How much does it matter to the EU whether Ukraine leans west or east, or stays uncomfortably balanced between the two? It is the largest country with its territory wholly in Europe. But it lacks the hydrocarbons that have lured foreign investors to Azerbaijan, and the leaders of the Orange Revolution squandered the chance to join Georgia as darlings of the West with their dysfunctional, bickering rule. If Russia cares enough to want Ukraine in its camp, why not let it have it?
The EU could look at Ukraine in grand, geopolitical terms.

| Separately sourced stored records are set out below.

Lemma handleDelete_failed (confirm : string -> bool) query id st w :
  confirm "Are you sure you want to delete this API key?" = true ->
  Env.served 0 w = false ->
  handleDelete confirm query id (st, w)
  = (inr tt,
     (st, mkWorld (backend w) (tail (faults w)) (clipboard w)
            (clipboardGranted w) (timers w)
            ((trace w ++ [CallDelete id])
             ++ [CallConsoleError "Error deleting API key:"]))).
Proof.
  intros Hc Hs. unfold handleDelete. rewrite Hc. cbn [negb].
  unfold Env.delete. run. rewrite request_run. run.
  unfold Env.served in Hs. destruct w as [b fs c g ts tr]; cbn in *.
  destruct fs as [|[msg|] fs]; cbn in *; done.
Qed.

End DeleteMore.

(** X12.  When the delete request fails, [handleDelete] only logs the
    error: the table is unchanged, the list is not fetched again and the
    whole component state is as before. *)
Theorem handleDelete_request_failed (confirm : string -> bool) (query : Query)
    (id : string) (st : Page.t) (w : World) :
  confirm "Are you sure you want to delete this API key?" = true ->
  Env.served 0 w = false ->
  exists w',
    MainDashboard.handleDelete confirm query id (st, w) = (inr tt, (st, w'))
    /\ backend w' = backend w
    /\ trace w'
       = (trace w
          ++ [CallDelete id; CallConsoleError "Error deleting API key:"])%list.
Proof.
  intros Hc Hs. rewrite handleDelete_failed by done.
  eexists. split; [reflexivity|]. cbn. by rewrite <- app_assoc.
Qed.

Lemma handleDelete_request_failed_witness :
  Env.served 0
    (mkWorld (backend Sample.stocked) [Some "offline"] "" true [] []) = false
  /\ exists w',
       MainDashboard.handleDelete (fun _ => true) MainDashboard.listQuery "r1"
         (Sample.listed,
          mkWorld (backend Sample.stocked) [Some "offline"] "" true [] [])
       = (inr tt, (Sample.listed, w'))
       /\ backend w' = backend Sample.stocked.
Proof.
  split; [reflexivity|].
  destruct (handleDelete_request_failed (fun _ => true)
              MainDashboard.listQuery "r1" Sample.listed
              (mkWorld (backend Sample.stocked) [Some "offline"] "" true [] [])
              eq_refl eq_refl)
    as (w' & Hrun & Hb & _).
  exists w'. split; [exact Hrun|exact Hb].
Defined.

(** X13.  Deleting a record does not clear what was revealed: whatever the
    answer to the prompt and the outcome of the requests, [handleDelete]
    leaves the visibility sets, the cache of decrypted values and the copied
    indicator as they were, so the plaintext cached for a deleted record
    stays in the component state; the clipboard and the timers are not
    touched either. *)
Theorem handleDelete_keeps_revealed (confirm : string -> bool) (query : Query)
    (id : string) (st : Page.t) (w : World) :
  exists st' w',
    MainDashboard.handleDelete confirm query id (st, w) = (inr tt, (st', w'))
    /\ Page.visibleKeys st' = Page.visibleKeys st
    /\ Page.visiblePasswords st' = Page.visiblePasswords st
    /\ Page.decryptedData st' = Page.decryptedData st
    /\ Page.copiedId st' = Page.copiedId st
    /\ Page.searchQuery st' = Page.searchQuery st
    /\ clipboard w' = clipboard w
    /\ timers w' = timers w.
Proof.
  destruct (confirm "Are you sure you want to delete this API key?") eqn:Hc.
  2:{ exists st, w. split; [|done].
      unfold MainDashboard.handleDelete. by rewrite Hc. }
  destruct (Env.served 0 w) eqn:Hs.
  - rewrite handleDelete_run, fetchApiKeys_run by done.
    cbn [faults backend trace clipboard timers clipboardGranted].
    eexists _, _. split; [reflexivity|].
    destruct (head (tail (faults w))) as [[msg|]|]; done.
  - rewrite handleDelete_failed by done. by eexists _, _.
Qed.
Definition env_file (ns : Namespace) : string :=
  if ns_testnet ns then ".env_testnet" else ".env".

Definition base_url_of (ns : Namespace) : string :=
  if ns_testnet ns then TESTNET_BASE_URL else PROD_BASE_URL.

(** [[s.strip().upper() for s in args.symbol.split(',')]]. *)
Definition symbols_of (ns : Namespace) : list string :=
  map (fun s => PyStr.upper (PyStr.strip s)) (PyStr.split "," (ns_symbol ns)).

(** The producer tasks [main] creates, in creation order. *)
Definition producer_specs (ns : Namespace) : list ProducerSpec :=
  flat_map
    (fun symbol =>
       map (fun t => mkProducerSpec symbol (fst (fst t)) (base_url_of ns)
                       (snd (fst t)) (snd t))
         (producers_for (elements (ns_load ns)) (pipeline_args ns [])))
    (symbols_of ns).

(** [int(os.getenv("REDIS_PORT", 31111))]. *)
Definition redis_port (env : Env) : BootExn + Z :=
  match getenv env "REDIS_PORT" with
  | Some text =>
      match int_of env text with
      | Some n => inr n
      | None => inl (PortError text)
      end
  | None => inr 31111
  end.

(** The Redis client of the run: whether there is one, or the
    exception that leaves [main].  With [--print-only] no connection is
    attempted. *)
Definition connect_redis (env : Env) (ns : Namespace)
  : (BootExn + bool) * list BootEvent :=
  if ns_print_only ns then (inr false, [])
  else
    let redis_host := default "localhost" (getenv env "REDIS_HOST") in
    match redis_port env with
    | inl e => (inl e, [])
    | inr port => get_redis_connection env redis_host port
    end.

(** The tasks of [main]: the dispatcher, then the producers; without a
    producer the dispatcher is cancelled and [main] returns. *)
Definition create_tasks (ns : Namespace) (redis_client : bool)
  : Boot * list BootEvent :=
  let specs := producer_specs ns in
  let evs :=
    [CreateConsumer redis_client;
     Logged INFO (MsgPreparing (ns_load ns) (symbols_of ns))] ++
    map CreateProducer specs in
  match specs with
  | [] => (Exits, evs ++ [Logged ERROR MsgNoValidLoad; CancelConsumerTask])
  | _ => (Starts redis_client specs, evs)
  end.

Definition main_startup (env : Env) (ns : Namespace) : Boot * list BootEvent :=
  let has_output := negb (bool_decide (ns_output ns = ∅)) in
  let made :=
    if has_output then
      if mkdir_ok env (ns_output_dir ns)
      then (true, [Mkdir (ns_output_dir ns) true;
                   Logged INFO (MsgOutputDir (ns_output_dir ns))])
      else (false, [Mkdir (ns_output_dir ns) false])
    else (true, []) in
  if negb (fst made) then (Crashes (MkdirError (ns_output_dir ns)), snd made)
  else if negb (path_exists env (env_file ns)) then
    (Exits, snd made ++ [Logged ERROR (MsgEnvMissing (env_file ns))])
  else if negb (dotenv_ok env (env_file ns)) then
    (Crashes (DotenvError (env_file ns)),
     snd made ++ [LoadDotenv (env_file ns) false])
  else
    let evs :=
      snd made ++ [LoadDotenv (env_file ns) true;
                   Logged INFO (MsgEnvLoaded (env_file ns))] in
    match connect_redis env ns with
    | (inl e, evs') => (Crashes e, evs ++ evs')
    | (inr redis_client, evs') =>
        if negb redis_client && negb (ns_print_only ns) && negb has_output then
          (Exits, evs ++ evs' ++ [Logged CRITICAL MsgRedisCritical])
        else
          let r := create_tasks ns redis_client in
          (fst r, evs ++ evs' ++ snd r)
    end.

(** [main] from the command line to its tasks. *)
Definition main_boot (env : Env) (a : Parsed) : Boot * list BootEvent :=
  main_startup env (parse_arguments a).

(** ** The stream readers of the test directory

    The name of the stream each reader listens on, for the symbol its
    [main] passes: [args.symbol.upper()]. *)
Module TestReaders.

(** [test_redis-data.py] and [test_redis-data-full.py]. *)
Definition order_book_stream_name (symbol : string) : string :=
  "binance:orderbook:" +:+ PyStr.lower symbol.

The American statesman Zbigniew Brzezinski wrote in the early 1990s that ‘Russia can be either an empire or a democracy, but it cannot be both. …Without Ukraine, Russia ceases to be an empire.’ But it would be a mistake for the EU to see Ukraine only through the prism of Russia.
Looked at in its own right, a prosperous Ukraine with functioning institutions and a modern economy would be a more attractive neighbour and partner than anything likely to emerge if it is left to its own devices, either joining the Customs Union or remaining in a no-man’s land.
Europe should therefore increase both its pressure on the Ukrainian government to reform and its practical support for the changes it seeks. Whatever their reservations about Yanukovych as an individual, European leaders should step up their engagement with him and his government. They should encourage Ukraine to make even more use of twinning arrangements and other forms of technical assistance offered by the European Commission to enable Ukraine to implement the necessary EU directives. They should maintain the Kwasniewski/Cox mission, which has proved its value over the last year as a means of strengthening the rule of law in Ukraine. Above all, they should offer Ukraine a membership perspective – certainly not in the short term, and with a list of reforms attached, but reflecting the fact that, for all its shortcomings in media freedom and rule of law, Ukraine has managed to remain a more or less democratic state for two decades.
As they head for Vilnius, European leaders should remember that Tymoshenko and Yanukovych are not the only people in Ukraine who matter. And as he ponders how to respond to Kwasniewski and Cox, Yanukovych should remember it too. Forty-five million Ukrainians also have a stake in getting closer to the EU.
Ian Bond is director of foreign policy at the Centre for European Reform.